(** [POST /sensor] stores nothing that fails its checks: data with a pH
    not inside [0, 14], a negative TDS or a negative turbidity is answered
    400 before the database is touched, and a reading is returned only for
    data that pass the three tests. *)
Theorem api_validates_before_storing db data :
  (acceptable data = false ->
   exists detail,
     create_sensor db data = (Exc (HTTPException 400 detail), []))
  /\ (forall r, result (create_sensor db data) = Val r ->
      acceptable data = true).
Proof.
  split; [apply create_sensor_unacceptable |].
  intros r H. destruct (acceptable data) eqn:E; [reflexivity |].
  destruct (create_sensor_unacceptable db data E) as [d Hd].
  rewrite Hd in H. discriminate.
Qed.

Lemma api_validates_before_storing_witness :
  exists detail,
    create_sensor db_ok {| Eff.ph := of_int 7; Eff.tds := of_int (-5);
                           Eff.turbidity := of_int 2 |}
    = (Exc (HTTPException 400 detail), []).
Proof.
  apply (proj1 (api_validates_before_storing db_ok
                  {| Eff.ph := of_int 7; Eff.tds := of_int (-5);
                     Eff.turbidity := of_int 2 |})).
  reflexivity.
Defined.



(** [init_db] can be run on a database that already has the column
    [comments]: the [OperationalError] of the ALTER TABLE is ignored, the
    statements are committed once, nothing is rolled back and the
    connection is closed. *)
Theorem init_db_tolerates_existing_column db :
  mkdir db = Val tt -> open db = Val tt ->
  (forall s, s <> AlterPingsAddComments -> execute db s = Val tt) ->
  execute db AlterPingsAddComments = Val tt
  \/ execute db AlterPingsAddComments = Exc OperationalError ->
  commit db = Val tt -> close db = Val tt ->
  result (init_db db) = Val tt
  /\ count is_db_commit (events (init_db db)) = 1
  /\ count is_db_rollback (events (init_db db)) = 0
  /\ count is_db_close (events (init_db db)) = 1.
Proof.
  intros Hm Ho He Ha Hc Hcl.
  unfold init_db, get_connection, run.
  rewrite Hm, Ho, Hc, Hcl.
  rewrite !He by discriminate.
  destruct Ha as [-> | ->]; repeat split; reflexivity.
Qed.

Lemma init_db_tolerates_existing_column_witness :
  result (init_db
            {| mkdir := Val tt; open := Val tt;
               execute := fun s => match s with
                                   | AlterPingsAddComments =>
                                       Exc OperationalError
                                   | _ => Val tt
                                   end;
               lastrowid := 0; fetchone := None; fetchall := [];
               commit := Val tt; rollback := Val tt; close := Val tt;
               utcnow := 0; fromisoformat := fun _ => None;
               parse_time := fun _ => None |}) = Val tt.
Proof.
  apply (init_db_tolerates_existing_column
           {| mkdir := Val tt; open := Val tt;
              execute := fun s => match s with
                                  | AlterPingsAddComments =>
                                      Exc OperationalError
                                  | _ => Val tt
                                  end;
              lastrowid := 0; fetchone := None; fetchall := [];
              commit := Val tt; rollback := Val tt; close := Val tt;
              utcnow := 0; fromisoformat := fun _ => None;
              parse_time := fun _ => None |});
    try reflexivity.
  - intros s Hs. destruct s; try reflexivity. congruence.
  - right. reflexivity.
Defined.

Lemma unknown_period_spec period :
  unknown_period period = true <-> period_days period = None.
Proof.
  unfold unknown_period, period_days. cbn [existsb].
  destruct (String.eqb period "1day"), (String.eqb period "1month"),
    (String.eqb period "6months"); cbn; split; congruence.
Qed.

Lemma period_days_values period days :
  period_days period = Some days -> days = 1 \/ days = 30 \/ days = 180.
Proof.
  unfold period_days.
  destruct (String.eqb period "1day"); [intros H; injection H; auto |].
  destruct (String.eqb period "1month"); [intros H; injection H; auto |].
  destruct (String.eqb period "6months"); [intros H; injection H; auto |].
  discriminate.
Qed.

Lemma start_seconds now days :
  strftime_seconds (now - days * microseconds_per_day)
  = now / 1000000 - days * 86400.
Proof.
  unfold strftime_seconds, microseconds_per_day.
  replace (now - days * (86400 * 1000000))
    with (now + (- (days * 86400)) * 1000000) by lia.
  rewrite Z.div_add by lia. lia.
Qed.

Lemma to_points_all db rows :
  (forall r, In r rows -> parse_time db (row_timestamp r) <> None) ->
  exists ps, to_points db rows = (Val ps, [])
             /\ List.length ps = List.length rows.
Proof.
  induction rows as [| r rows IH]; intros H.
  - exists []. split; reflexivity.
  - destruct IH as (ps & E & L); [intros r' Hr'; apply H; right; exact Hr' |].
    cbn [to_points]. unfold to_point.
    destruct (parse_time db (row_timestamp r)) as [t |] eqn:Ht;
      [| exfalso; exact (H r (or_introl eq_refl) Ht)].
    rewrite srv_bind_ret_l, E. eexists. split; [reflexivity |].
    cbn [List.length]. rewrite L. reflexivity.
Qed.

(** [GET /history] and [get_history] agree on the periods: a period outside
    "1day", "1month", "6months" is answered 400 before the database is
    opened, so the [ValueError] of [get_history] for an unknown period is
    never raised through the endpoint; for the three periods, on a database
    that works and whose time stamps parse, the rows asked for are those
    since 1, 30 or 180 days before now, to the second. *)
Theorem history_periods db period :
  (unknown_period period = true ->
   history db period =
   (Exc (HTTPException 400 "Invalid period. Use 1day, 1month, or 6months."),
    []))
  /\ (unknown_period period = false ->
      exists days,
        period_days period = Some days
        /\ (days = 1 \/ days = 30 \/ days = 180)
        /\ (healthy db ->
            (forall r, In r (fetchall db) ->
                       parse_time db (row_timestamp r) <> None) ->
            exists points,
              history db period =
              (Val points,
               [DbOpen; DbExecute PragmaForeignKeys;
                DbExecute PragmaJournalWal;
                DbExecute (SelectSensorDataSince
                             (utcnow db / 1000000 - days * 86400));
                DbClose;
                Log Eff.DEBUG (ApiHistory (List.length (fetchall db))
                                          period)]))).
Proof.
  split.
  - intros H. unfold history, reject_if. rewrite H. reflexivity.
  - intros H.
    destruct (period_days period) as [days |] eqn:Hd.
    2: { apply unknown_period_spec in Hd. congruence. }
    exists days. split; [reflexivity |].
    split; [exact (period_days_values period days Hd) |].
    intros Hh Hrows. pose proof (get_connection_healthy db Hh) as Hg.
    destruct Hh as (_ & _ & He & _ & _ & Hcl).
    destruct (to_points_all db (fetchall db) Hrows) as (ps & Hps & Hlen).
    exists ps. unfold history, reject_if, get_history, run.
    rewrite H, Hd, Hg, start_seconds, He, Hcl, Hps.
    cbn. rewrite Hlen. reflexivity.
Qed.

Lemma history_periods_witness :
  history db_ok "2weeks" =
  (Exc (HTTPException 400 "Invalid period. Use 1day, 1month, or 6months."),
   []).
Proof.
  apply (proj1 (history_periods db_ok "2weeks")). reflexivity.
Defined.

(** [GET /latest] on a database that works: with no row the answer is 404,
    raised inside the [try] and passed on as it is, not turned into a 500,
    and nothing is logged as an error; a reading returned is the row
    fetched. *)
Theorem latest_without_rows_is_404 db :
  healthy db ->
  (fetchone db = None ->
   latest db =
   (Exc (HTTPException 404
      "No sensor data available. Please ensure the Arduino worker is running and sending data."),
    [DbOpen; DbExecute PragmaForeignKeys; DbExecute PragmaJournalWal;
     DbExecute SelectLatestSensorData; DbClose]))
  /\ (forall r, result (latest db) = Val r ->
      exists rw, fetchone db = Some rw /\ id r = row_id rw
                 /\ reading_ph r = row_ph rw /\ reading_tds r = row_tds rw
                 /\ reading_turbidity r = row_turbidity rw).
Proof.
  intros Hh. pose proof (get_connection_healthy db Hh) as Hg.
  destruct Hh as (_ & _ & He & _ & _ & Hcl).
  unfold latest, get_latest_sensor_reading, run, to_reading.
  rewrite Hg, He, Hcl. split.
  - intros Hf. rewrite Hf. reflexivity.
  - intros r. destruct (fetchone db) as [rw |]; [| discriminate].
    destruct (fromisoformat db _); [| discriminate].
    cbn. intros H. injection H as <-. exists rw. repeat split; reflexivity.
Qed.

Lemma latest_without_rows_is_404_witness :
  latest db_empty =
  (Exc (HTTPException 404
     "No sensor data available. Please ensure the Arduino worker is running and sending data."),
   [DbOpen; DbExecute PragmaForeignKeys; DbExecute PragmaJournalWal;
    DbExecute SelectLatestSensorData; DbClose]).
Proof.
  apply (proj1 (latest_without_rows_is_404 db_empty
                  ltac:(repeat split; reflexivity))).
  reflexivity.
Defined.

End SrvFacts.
-=-=-=-=-
**ASSIGNMENT:** The word to find is "length". Copy every line of the data that holds it.

**RESPONSE:**
             /\ List.length ps = List.length rows.
    cbn [List.length]. rewrite L. reflexivity.
                Log Eff.DEBUG (ApiHistory (List.length (fetchall db))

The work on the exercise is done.